On October 31, 2006, the Company entered into an agreement with a consultant, which provides the consultant with an option to purchase 100,000 shares of common stock over a two-year period at a price of $0.50 per share (Canadian funds). The fair value of the option is estimated using the Black-Scholes option pricing model with the following assumptions: dividend yield of 0%; expected volatility of 100%; risk free interest rate of 4.70%; and an expected average life of two years. The fair value of the option granted is estimated to be $28,390 and has been expensed in the statement of loss for the year ended December 31, 2006 and recorded as additional paid-in capital. No additional adjustment is required for the quarter ended March 31, 2007.
Note 8. Income Taxes
The components of the Company’s deferred tax asset are as follows at March 31, 2007:
Net operating loss carry-forward | $ | 328,469 |
Stock-based compensation | 78,130 | |
Total deferred tax asset | 406,599 | |
Valuation allowance | (406,599) | |
Net deferred tax asset | $ | — |
The Company has recorded a valuation allowance sufficient to fully reserve the deferred tax asset as realization of the deferred tax asset is not reasonably assured because of the Company’s loss since inception. The need for a valuation allowance is evaluated by management periodically.
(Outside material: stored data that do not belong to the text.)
(** In the Blinky central: every array is [0, 0] or [1, 0]; the i-th
    registered key listener holds the i-th array, so no two listeners share
    one; every descriptor write carried one of the two values. *)
Definition blinky_inv (w : World) : Prop :=
  Forall (fun bytes => bytes = [0; 0] \/ bytes = [1; 0]) (heap w) /\
  map snd (stdin_listeners w) = seq 0 (length (heap w)) /\
  Forall cccd_write_ok (requests w).

(** The UART central never asks the adapter to close and never listens to
    stdin. *)
Definition uart_open_ended (n : Node) : Prop :=
  match n with
  | NCall Adapter_close => False
  | NListen _ _ => False
  | _ => True
  end.

Definition never_closed (w : World) : Prop :=
  stdin_listeners w = [] /\ Forall (fun req => kind req <> K_close) (requests w).

(** No descriptor write. *)
Definition issues_no_write (n : Node) : Prop :=
  match n with
  | NCall req => kind req <> K_writeDescriptorValue
  | _ => True
  end.

(** Every effect of every callback that [p] hands to the adapter satisfies
    [phi]; what [p] does before it suspends is left open. *)
Fixpoint callbacks_always (phi : Node -> Prop) {A} (p : Proc A) : Prop :=
  match p with
  | Ret _ => True
  | Exit _ => True
  | Log o k => callbacks_always phi k
  | Alloc init k => forall r, callbacks_always phi (k r)
  | ArrayGet a i k => forall v, callbacks_always phi (k v)
  | ArraySet a i v k => callbacks_always phi k
  | Listen d a k => callbacks_always phi k
  | StdinRead k => forall c, callbacks_always phi (k c)
  | Call req k => forall r, always phi (k r)
  end.

(** No pending callback ever writes to a descriptor. *)
Definition quiet_callbacks (w : World) : Prop :=
  Forall (fun k => forall r, always issues_no_write (k r)) (pending w).

(** An event other than a toggling key read by the Blinky central. *)
Definition no_toggle (ev : Event) : Prop :=
  match ev with
  | Readable (Some chunk) => ~ toggle_key BlinkyVariant chunk
  | _ => True
  end.

#[global] Instance Kind_eq_dec : EqDecision Kind.
Proof. solve_decision. Defined.

(** How many requests of a kind a trace holds. *)
Definition count_of (k : Kind) (reqs : list (Request (list Z))) : nat :=
  length (List.filter (fun req => bool_decide (kind req = k)) reqs).

(** The position of a request in a rediscovery: update, services,
    characteristics, descriptors, descriptor write. *)
Definition stage (k : Kind) : option nat :=
  match k with
  | K_updateConnectionParameters => Some 0%nat
  | K_getServices => Some 1%nat
  | K_getCharacteristics => Some 2%nat
  | K_getDescriptors => Some 3%nat
  | K_writeDescriptorValue => Some 4%nat
  | _ => None
  end.

Definition issued (m : nat) (reqs : list (Request (list Z))) : nat :=
  length (List.filter (fun req => bool_decide (stage (kind req) = Some m)) reqs).

(** [p] registers no stdin listener, and the requests of a rediscovery
    that [p] and its callbacks issue come one per callback, in the order of
    the stages, starting at stage [n]; after a request of another kind no
    request of a rediscovery follows. *)
Fixpoint staged (n : nat) (p : Proc unit) : Prop :=
  match p with
  | Ret _ => True
  | Exit _ => True
  | Log o k => staged n k
  | Alloc init k => forall r, staged n (k r)
  | ArrayGet a i k => forall v, staged n (k v)
  | ArraySet a i v k => staged n k
  | Listen d a k => False
  | StdinRead k => forall c, staged n (k c)
  | Call req k =>
      match stage (kind req) with
      | Some m => m = n /\ forall r, staged (S n) (k r)
      | None => forall r, staged 5 (k r)
      end
  end.

(** No stdin listener is registered; every pending callback waits at a
    stage; and the requests issued at a stage, plus the callbacks waiting
    to issue one, are no more than the requests issued at the stage
    before. *)
Definition uart_ordered (w : World) : Prop :=
  stdin_listeners w = [] /\
  exists stages : list nat,
    Forall2 (fun k n => forall r, staged n (k r)) (pending w) stages /\
    forall m, (m < 4)%nat ->
      (issued (S m) (requests w) + count_occ Nat.eq_dec stages (S m) <= issued m (requests w))%nat.

(** ** Concrete inputs used by the examples *)

Definition argv_example : list string := ["node"; "central.js"; "COM1"; "v5"].

Definition success : Response := {| err := None; items := [] |}.
Definition failure : Response := {| err := Some {| message := "NRF_ERROR_TIMEOUT" |}; items := [] |}.
Definition listing (l : list Attribute) : Response := {| err := None; items := l |}.

Definition blinky_peer : Device :=
  {| dev_instanceId := "C0FFEE000001.0"; address := "C0:FF:EE:00:00:01";
     addressType := "BLE_GAP_ADDR_TYPE_RANDOM_STATIC"; name := "Nordic_Blinky" |}.
Definition uart_peer : Device :=
  {| dev_instanceId := "C0FFEE000002.0"; address := "C0:FF:EE:00:00:02";
     addressType := "BLE_GAP_ADDR_TYPE_RANDOM_STATIC"; name := "Nordic_UART" |}.
Definition peer_of (v : Variant) : Device :=
  match v with BlinkyVariant => blinky_peer | UartVariant => uart_peer end.

Definition generic_access : Attribute := {| instanceId := "svc.1"; uuid := "1800"; value := [] |}.
Definition service_of (v : Variant) : Attribute :=
  {| instanceId := "svc.2"; uuid := target_service v; value := [] |}.
Definition second_service_of (v : Variant) : Attribute :=
  {| instanceId := "svc.3"; uuid := target_service v; value := [] |}.
Definition characteristic_of (v : Variant) : Attribute :=
  {| instanceId := "chr.5"; uuid := target_characteristic v; value := [] |}.
Definition cccd : Attribute := {| instanceId := "dsc.9"; uuid := "2902"; value := [0; 0] |}.

Definition requested_params : ConnParams :=
  list_to_map [("minConnectionInterval", 15%Q); ("maxConnectionInterval", 30%Q);
               ("slaveLatency", 0%Q); ("connectionSupervisionTimeout", 4000%Q)].

(** The process, started from a terminal, once the adapter is open and the
    first scan started. *)
Definition scanning (v : Variant) : World :=
  steps (program_of true v) [Reply 0 success; Reply 0 success]
    (boot (program_of true v) argv_example).

(** A session up to the subscription: the peer is discovered, connects
    and, for the UART central, asks for new connection parameters; the
    discovery finds the CCCD. *)
Definition session (v : Variant) : list Event :=
  [Emit (deviceDiscovered (peer_of v)); Reply 0 success; Emit (deviceConnected (peer_of v))] ++
  match v with
  | BlinkyVariant => []
  | UartVariant => [Emit (connParamUpdateRequest uart_peer requested_params); Reply 0 success]
  end ++
  [Reply 0 (listing [generic_access; service_of v]);
   Reply 0 (listing [characteristic_of v]);
   Reply 0 (listing [cccd])].

Definition subscribed (v : Variant) : World :=
  steps (program_of true v) (session v) (scanning v).

(** The peer was discovered and connected. *)
Definition connected (v : Variant) : World :=
  steps (program_of true v)
    [Emit (deviceDiscovered (peer_of v)); Reply 0 success; Emit (deviceConnected (peer_of v))]
    (scanning v).

(** Two parameter update requests of the peer of the UART central, the
    second one arriving, and being accepted, while the discovery started
    by the first one waits for the descriptors. *)
Definition overlapping_updates : list Event :=
  [Emit (connParamUpdateRequest uart_peer requested_params);
   Reply 0 success;
   Reply 0 (listing [service_of UartVariant]);
   Reply 0 (listing [characteristic_of UartVariant]);
   Emit (connParamUpdateRequest uart_peer requested_params);
   Reply 1 success;
   Reply 0 (listing [cccd])].

(** The Blinky central once the key listener is registered and a first
    key enabled the notifications. *)
Definition notifying : World :=
  step (Blinky.program true) (Readable (Some "n")) (subscribed BlinkyVariant).

(** * Properties *)

(** ** The event loop and conversations *)

Lemma steps_nil P w : steps P [] w = w.
Proof. reflexivity. Qed.

Lemma steps_cons P ev evs w : steps P (ev :: evs) w = steps P evs (step P ev w).
Proof. reflexivity. Qed.

Lemma steps_app P evs1 evs2 w :
  steps P (evs1 ++ evs2) w = steps P evs2 (steps P evs1 w).
Proof. unfold steps. apply foldl_app. Qed.

Lemma step_exited P ev w code : exited w = Some code -> step P ev w = w.
Proof. intros H. unfold step. now rewrite H. Qed.

Lemma steps_exited P evs w code : exited w = Some code -> steps P evs w = w.
Proof.
  revert w. induction evs as [|ev evs IH]; intros w H; [reflexivity|].
  rewrite steps_cons, (step_exited _ _ _ _ H). now apply IH.
Qed.

(** A reply for a callback that is not pending is dropped. *)
Lemma steps_replies_idle P n rs w :
  (length (pending w) <= n)%nat -> steps P (map (Reply n) rs) w = w.
Proof.
  intros Hn. induction rs as [|r rs IH]; [reflexivity|].
  cbn [map]. rewrite steps_cons.
  replace (step P (Reply n r) w) with w; [exact IH|].
  unfold step. destruct (exited w); [reflexivity|].
  now rewrite (lookup_ge_None_2 _ _ Hn).
Qed.

Lemma reply_last P (w : World) k r :
  exited w = None ->
  step P (Reply (length (pending w)) r) (set_pending (fun l => l ++ [k]) w) = exec (k r) w.
Proof.
  intros Hw. destruct w as [h l b ps o x]; cbn in *; subst x.
  unfold step; cbn.
  rewrite list_lookup_middle by reflexivity.
  unfold set_pending; cbn.
  rewrite (delete_middle ps [] k); cbn. now rewrite app_nil_r.
Qed.

Lemma steps_replies_exec P p : forall rs w,
  exited w = None ->
  steps P (map (Reply (length (pending w))) rs) (exec p w) = feed p rs w.
Proof.
  induction p as [a|code|o k IH|init k IH|a i k IH|a i v k IH|d a k IH|k IH|req k IH];
    intros rs w Hw; cbn [exec feed].
  - now apply steps_replies_idle.
  - now apply (steps_exited _ _ _ code).
  - apply (IH rs (emit (Console o) w) Hw).
  - apply (IH _ rs (set_heap _ w) Hw).
  - apply (IH _ rs w Hw).
  - apply (IH rs (set_heap _ w) Hw).
  - apply (IH rs (set_stdin_listeners _ w) Hw).
  - apply (IH _ rs (set_stdin_buffer None w) Hw).
  - destruct rs as [|r rs]; [reflexivity|].
    cbn [map]. rewrite steps_cons.
    change (length (pending w)) with (length (pending (emit (Issued (snapshot (heap w) req)) w))).
    rewrite reply_last by exact Hw.
    apply (IH r rs (emit _ w) Hw).
Qed.

(** An adapter event followed by the replies to the operations of its
    listener is the listener fed with the replies. *)
Lemma conversation_feed P e rs w :
  running w -> conversation P (Emit e) rs w = feed (adapter_on P e) rs w.
Proof.
  intros Hw. unfold conversation. rewrite steps_cons.
  unfold step at 1. rewrite Hw.
  now apply steps_replies_exec.
Qed.

(** ** Finding an attribute by uuid *)

Lemma first_with_uuid_absent target l :
  Forall (fun a => uuid a <> target) l -> first_with_uuid target l = None.
Proof.
  induction 1 as [|a l Ha _ IH]; [reflexivity|].
  unfold first_with_uuid in *. cbn.
  destruct (String.eqb_spec (uuid a) target); [contradiction|exact IH].
Qed.

Lemma first_with_uuid_first target before a after :
  uuid a = target -> Forall (fun x => uuid x <> target) before ->
  first_with_uuid target (before ++ a :: after) = Some a.
Proof.
  intros Ha. induction 1 as [|x l Hx _ IH]; unfold first_with_uuid in *; cbn.
  - now rewrite Ha, String.eqb_refl.
  - destruct (String.eqb_spec (uuid x) target); [contradiction|exact IH].
Qed.

Lemma first_match_find target r a :
  first_match target r a ->
  err r = None /\ first_with_uuid target (items r) = Some a.
Proof.
  intros [He (before & after & Hl & Ha & Hb)]. split; [exact He|].
  rewrite Hl. now apply first_with_uuid_first.
Qed.

Lemma absent_find target r :
  absent target r ->
  is_Some (err r) \/ (err r = None /\ first_with_uuid target (items r) = None).
Proof.
  intros [H|H]; [now left|].
  destruct (err r) as [e|] eqn:He; [left; now exists e|right].
  split; [reflexivity|now apply first_with_uuid_absent].
Qed.

Lemma requests_emit_console o w : requests (emit (Console o) w) = requests w.
Proof. unfold requests; cbn. rewrite omap_app; cbn. apply app_nil_r. Qed.

Lemma requests_emit_issued req w : requests (emit (Issued req) w) = requests w ++ [req].
Proof. unfold requests; cbn. now rewrite omap_app. Qed.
As of March 31, 2007, the Company had net operating loss carry-forwards of approximately $1,133,092 that may be used in future years to offset federal taxable income. Such carry-forwards expire in December 2027.
Note 9. Related Party Transactions
For the three months to March 31, 2007, the Company incurred consulting fees of $27,341 as well as operating expenses of $3,523 (2006: $8,931) to a corporation controlled by a director.
Note 10. Concentrations of Credit Risk
At March 31, 2007, substantially all of the Company’s cash is held in accounts with a Canadian Chartered Bank. The amounts held in these Canadian accounts are insured under the Canadian Deposit Insurance Company to a maximum of $100,000 CDN (as of March 31, 2007) per each deposit account. Amounts denominated in US dollars are not insured. The Company has not experienced losses on such accounts, nor does the Company believe that there is significant risk of loss on such accounts in Canada.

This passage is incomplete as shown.